Journaling For Stress Relief...The Simple Way

Journaling is a great way of putting stress in perspective. Putting your worries onto paper may help you see that you don't really have that much to worry about, or it may help you to be organized and manage your stress, rather than letting it manage you.

Why does journaling release stress?

Most stress you are aware of (and a lot of you unaware of) is emotional. Not the major upheavals in life, but the ordinary day to day stress.

Most of you may be saying, ‘but I don’t have stress’ and most of you would be wrong.

Stress is anything you expend energy on. Why? Because stress reduces your energy levels, internally and externally. Your internal energy is your ability to heal and recover as well as resist illness of all forms. Your external energy is your ability to run around all day long.

As most of you drive yourself to keep going, your external energy seems okay. What you are doing is driving your internal energy lower. This is why you see the following …

Dave has worked all his life, not a sick day off in 25 years, he retires and suddenly has a heart attack and dies. The most common words you will hear from his friends and family are …

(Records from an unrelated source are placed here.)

(** * Sentinel: priority task queue and worker retry loop

    A shallow embedding of [common/models.py], [common/redis_queue.py],
    [worker/worker.py] and the statistics endpoint of [main.py].

    Conventions of the model.
    - Python [int] is [Z]; [str] is [string].  A Python [float] is kept
      as the rational [Qc] that is its value.  The modules named after
      the source files compute the score with exact arithmetic on these
      values; module [binary64] computes it as the code does, in double
      precision with the rounding and the [OverflowError] of Python, and
      is what the statements that depend on the value of a score are
      about.
    - JSON data is the inductive type [json]; a Python [dict] with string
      keys is an association list in insertion order.
    - [json.dumps] is injective on JSON data and [json.loads] inverts it,
      so a sorted-set member, which the code stores as JSON text, is kept
      as the dictionary that the text denotes.
    - The [state] holds what the code reads and writes: the sorted set
      under [QUEUE_KEY], the hash under [STATUS_KEY], the list of
      [time.sleep] calls made so far, and the variable [task] of
      [worker_loop].  Code that talks to Redis is written in a
      state-and-exception monad over [state]; the store is taken to be
      reachable, so no command raises a connection error.
    - What the code takes from outside is an argument of the model: the
      value of [random.random()], of [uuid.uuid4()] and of [time.time()],
      and the arrival of the shutdown signal.
    - [print] calls are not modelled. *)

From Stdlib Require Import ZArith QArith Qcanon Qpower Lqa Lia SpecFloat.
From stdpp Require Import base numbers list sorting strings gmap.

Open Scope Z_scope.
Set Warnings "-register-all".

(** ** JSON data *)

Inductive json : Type :=
  | JNull
  | JBool (b : bool)
  | JInt (z : Z)
  | JFloat (q : Qc)
  | JStr (s : string)
  | JList (l : list json)
  | JDict (d : list (string * json)).

(** A [dict] with string keys, in insertion order. *)
Abbreviation pydict := (list (string * json)).

Section json_induction.
Variable P : json -> Prop.
Hypothesis Hnull : P JNull.
Hypothesis Hbool : forall b, P (JBool b).
Hypothesis Hint : forall z, P (JInt z).
Hypothesis Hfloat : forall q, P (JFloat q).
Hypothesis Hstr : forall s, P (JStr s).
Hypothesis Hlist : forall l, Forall P l -> P (JList l).
Hypothesis Hdict : forall d, Forall (fun kv => P kv.2) d -> P (JDict d).

Fixpoint json_nested_ind (j : json) : P j :=
  match j with
  | JNull => Hnull
  | JBool b => Hbool b
  | JInt z => Hint z
  | JFloat q => Hfloat q
  | JStr s => Hstr s
  | JList l =>
      Hlist l
        ((fix go (l : list json) : Forall P l :=
            match l with
            | [] => @List.Forall_nil _ P
            | x :: l' => @List.Forall_cons _ P x l' (json_nested_ind x) (go l')
            end) l)
  | JDict d =>
      Hdict d
        ((fix go (d : pydict) : Forall (fun kv => P kv.2) d :=
            match d with
            | [] => @List.Forall_nil _ _
            | kv :: d' =>
                @List.Forall_cons _ (fun kv => P kv.2) kv d'
                  (json_nested_ind kv.2) (go d')
            end) d)
  end.
End json_induction.

(** Equality of JSON data, as [==] on the Python values or as equality of
    the JSON texts. *)
Fixpoint json_eqb (a b : json) : bool :=
  match a, b with
  | JNull, JNull => true
  | JBool x, JBool y => bool_decide (x = y)
  | JInt x, JInt y => bool_decide (x = y)
  | JFloat x, JFloat y => bool_decide (x = y)
  | JStr x, JStr y => bool_decide (x = y)
  | JList l1, JList l2 =>
      (fix go (l1 l2 : list json) : bool :=
         match l1, l2 with
         | [], [] => true
         | x :: l1', y :: l2' => json_eqb x y && go l1' l2'
         | _, _ => false
         end) l1 l2
  | JDict d1, JDict d2 =>
      (fix go (d1 d2 : pydict) : bool :=
         match d1, d2 with
         | [], [] => true
         | (k1, x) :: d1', (k2, y) :: d2' =>
             bool_decide (k1 = k2) && json_eqb x y && go d1' d2'
         | _, _ => false
         end) d1 d2
  | _, _ => false
  end.

Lemma json_eqb_spec (a b : json) : json_eqb a b = true <-> a = b.
Proof.
  revert b. induction a as [| x | x | x | x | l IH | d IH] using json_nested_ind;
    intros [| y | y | y | y | l2 | d2]; simpl;
    try (split; [discriminate | congruence]);
    try tauto;
    try (rewrite bool_decide_eq_true; split; congruence).
  - revert l2. induction IH as [| x l Hx _ IHl]; intros [| y l2];
      try (split; [discriminate | congruence]); [tauto |].
    rewrite andb_true_iff, Hx, IHl. split.
    + intros [-> E]. by inversion E.
    + intros E. inversion E. done.
  - revert d2. induction IH as [| [k x] d Hx _ IHd]; intros [| [k2 y] d2];
      try (split; [discriminate | congruence]); [tauto |].
    simpl in Hx.
    rewrite !andb_true_iff, bool_decide_eq_true, Hx, IHd. split.
    + intros [[-> ->] E]. by inversion E.
    + intros E. inversion E. done.
Qed.

#[global] Instance json_eq_dec : EqDecision json.
Proof.
  intros a b. destruct (json_eqb a b) eqn:E.
  - left. by apply json_eqb_spec.
  - right. intros H. apply json_eqb_spec in H. congruence.
Defined.

(** ** Exceptions and results *)

Inductive exn : Type :=
  | KeyError (key : string)
      (** subscript of a [dict] with a key it does not hold *)
  | TypeError
      (** a call whose arguments do not fit the function's parameters *)
  | KeyboardInterrupt
      (** the shutdown signal of the worker *)
  | OverflowError
      (** conversion to [float] of an [int] beyond the range of a double *)
  | OutsideAnnotation (field : string)
      (** not a Python exception: a value whose type is not the one the
          dataclass annotates, or a score that is not a finite number,
          where the typed model stops *).

Inductive result (A : Type) : Type :=
  | Ok (a : A)
  | Raised (e : exn).
Arguments Ok {A} a.
Arguments Raised {A} e.

Definition result_bind {A B} (r : result A) (k : A -> result B) : result B :=
  match r with
  | Ok a => k a
  | Raised e => Raised e
  end.

(** ** Dictionaries *)

(** [d.get(key)], [None] when the key is absent. *)
Fixpoint dict_lookup (d : pydict) (key : string) : option json :=
  match d with
  | [] => None
  | (k, v) :: d' => if decide (k = key) then Some v else dict_lookup d' key
  end.

(** [d[key]] *)
Definition subscript (d : pydict) (key : string) : result json :=
  match dict_lookup d key with
  | Some v => Ok v
  | None => Raised (KeyError key)
  end.

(** [d.get(key, default)] *)
Definition dict_get (d : pydict) (key : string) (default : json) : json :=
  match dict_lookup d key with
  | Some v => v
  | None => default
  end.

‘But Dave was such a healthy person’.

You are not healthy if you die of a heart attack. That’s right, healthy people do not die of heart attacks. Dave may have thought he was healthy, but his internal energy was just getting lower and lower. With time this caused the worse type of health problem … an early death.

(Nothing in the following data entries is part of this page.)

(** X11: blank lines carry no data: a file loads to a book exactly when
    the file without its blank lines does, and to the same book. *)
Theorem loadCSV_blank_lines_ignored (sort : StdSort) (fs fs' : filesystem)
    (filename header : string) (rows : list string) (book : Orderbook) :
  Forall (fun l => contains newline l = false) (header :: rows) ->
  fs filename = Some (unlines (header :: rows)) ->
  fs' filename
    = Some (unlines (header
                     :: filter (fun l => negb (empty (trim l))) rows)) ->
  (loadCSV sort fs filename = Ok book <->
   loadCSV sort fs' filename = Ok book).
Proof.
  intros Hnl Hfs Hfs'.
  assert (E : forall raw,
    read_book (unlines (header :: rows)) = Ok raw <->
    read_book (unlines (header
                        :: filter (fun l => negb (empty (trim l))) rows))
      = Ok raw).
  { intros raw. rewrite !read_book_Ok_iff.
    rewrite !getlines_unlines; [|constructor|assumption].
    - simpl. now rewrite filter_nonblank_idem.
    - now inversion Hnl.
    - apply Forall_no_newline_filter. now inversion Hnl. }
  unfold loadCSV. rewrite Hfs, Hfs'.
  destruct (read_book (unlines (header :: rows))) as [raw| |] eqn:E1;
    destruct (read_book
                (unlines (header
                          :: filter (fun l => negb (empty (trim l))) rows)))
      as [raw'| |] eqn:E2; simpl; try (split; discriminate).
  - assert (raw' = raw).
    { pose proof (proj1 (E raw) eq_refl) as H. congruence. }
    subst raw'. reflexivity.
  - pose proof (proj1 (E raw) eq_refl). discriminate.
  - pose proof (proj1 (E raw) eq_refl). discriminate.
  - pose proof (proj2 (E raw') eq_refl). discriminate.
  - pose proof (proj2 (E raw') eq_refl). discriminate.
Qed.

Lemma loadCSV_blank_lines_ignored_witness :
  loadCSV insertion_StdSort compact_fs "orderbook.csv" = Ok sample_book.
Proof.
  apply (loadCSV_blank_lines_ignored insertion_StdSort sample_fs compact_fs
           "orderbook.csv" "side,price,size"
           ["bid,99.0,5"; "ask,102.0,10"; ""; "ASK, 101.0 ,8"; "bid,100.0,10"]
           sample_book).
  - repeat constructor.
  - reflexivity.
  - reflexivity.
  - exact sample_loads.
Defined.

Lemma loadCSV_Throw_cases (sort : StdSort) (fs : filesystem)
    (filename : string) (e : error) :
  loadCSV sort fs filename = Throw e ->
  (fs filename = None /\ e = FileOpenError filename) \/
  (exists content, fs filename = Some content /\
                   read_book content = Throw e) \/
  (exists content raw, fs filename = Some content /\
     read_book content = Ok raw /\
     (e = EmptySide BID \/ e = EmptySide ASK \/
      exists b0 a0, e = CrossedBook (price b0) (price a0))).
Proof.
  unfold loadCSV. destruct (fs filename) as [content|].
  - destruct (read_book content) as [raw|e'|] eqn:Eraw; simpl.
    + intros H. right. right. exists content, raw.
      split; [reflexivity|]. split; [exact Eraw|].
      destruct (bids raw) as [|rb rbs]; [injection H as <-; auto|].
      destruct (asks raw) as [|ra ras]; [injection H as <-; auto|].
      destruct (std_sort sort by_price_desc (rb :: rbs)) as [|b0 bs];
        [discriminate|].
      destruct (std_sort sort by_price_asc (ra :: ras)) as [|a0 ass];
        [discriminate|].
      destruct (Qle_bool (price a0) (price b0)); [|discriminate].
      injection H as <-. right. right. now exists b0, a0.
    + intros H. injection H as <-. right. left. now exists content.
    + discriminate.
  - intros H. injection H as <-. now left.
Qed.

Most of you don’t know if you are healthy or not. You can have a full medical today which says you are 100% healthy and still die tomorrow. Health checks are checking for outward signs of disease, not inward signs.

So what can or should you do?

Reduce stress, eat well, exercise and do health promoting activities.

One of the easier and better stress relief techniques is journaling. You should use many others if you want to really reduce all your stress … physical, emotional, immune, and environmental and others.

Journaling does do one task very well.

It gets stress out of your head and onto paper. This is a simple mind trick you are playing, as the stress on paper is easier to look at and deal with. Stress also doesn’t seem that bad.

Just write down each day what is bugging you or any stress that has happened, events that are coming up they may cause stress, or just write whatever comes into your head.

You may have a whole page of swear words, after a day of stress. Journaling is good to do on a daily basis. You don’t need to spend hours each day journaling. Just jot down a few events at the end of the day, or as they happen.

Journaling the stress and at the end of the day write down a response. How you feel or felt, solutions to a problem or a bunch of swear words if it is just plain frustrating.

Journaling a response allows the attached stress to the event to be released and put on paper. You will be surprised with what you write at times. Small events can stress you out more than larger events at times.

It also is quite interesting to look back at in the future. You will be amazed, once you apply the solutions to problems how little the problem was. The stress you had last week doesn’t seem that large and you find you are able to use stress coping techniques better and faster.

You suddenly have ammunition for new stress as you have already planned how you can approach any new event. This gets better and easier each time you do it.

Stress once on paper never seems that bad. Start journaling, keep it with you and write in it often. Journaling is a simple and easy way to reduce stress when it happens and also giving you the ability to respond rather than react to stress.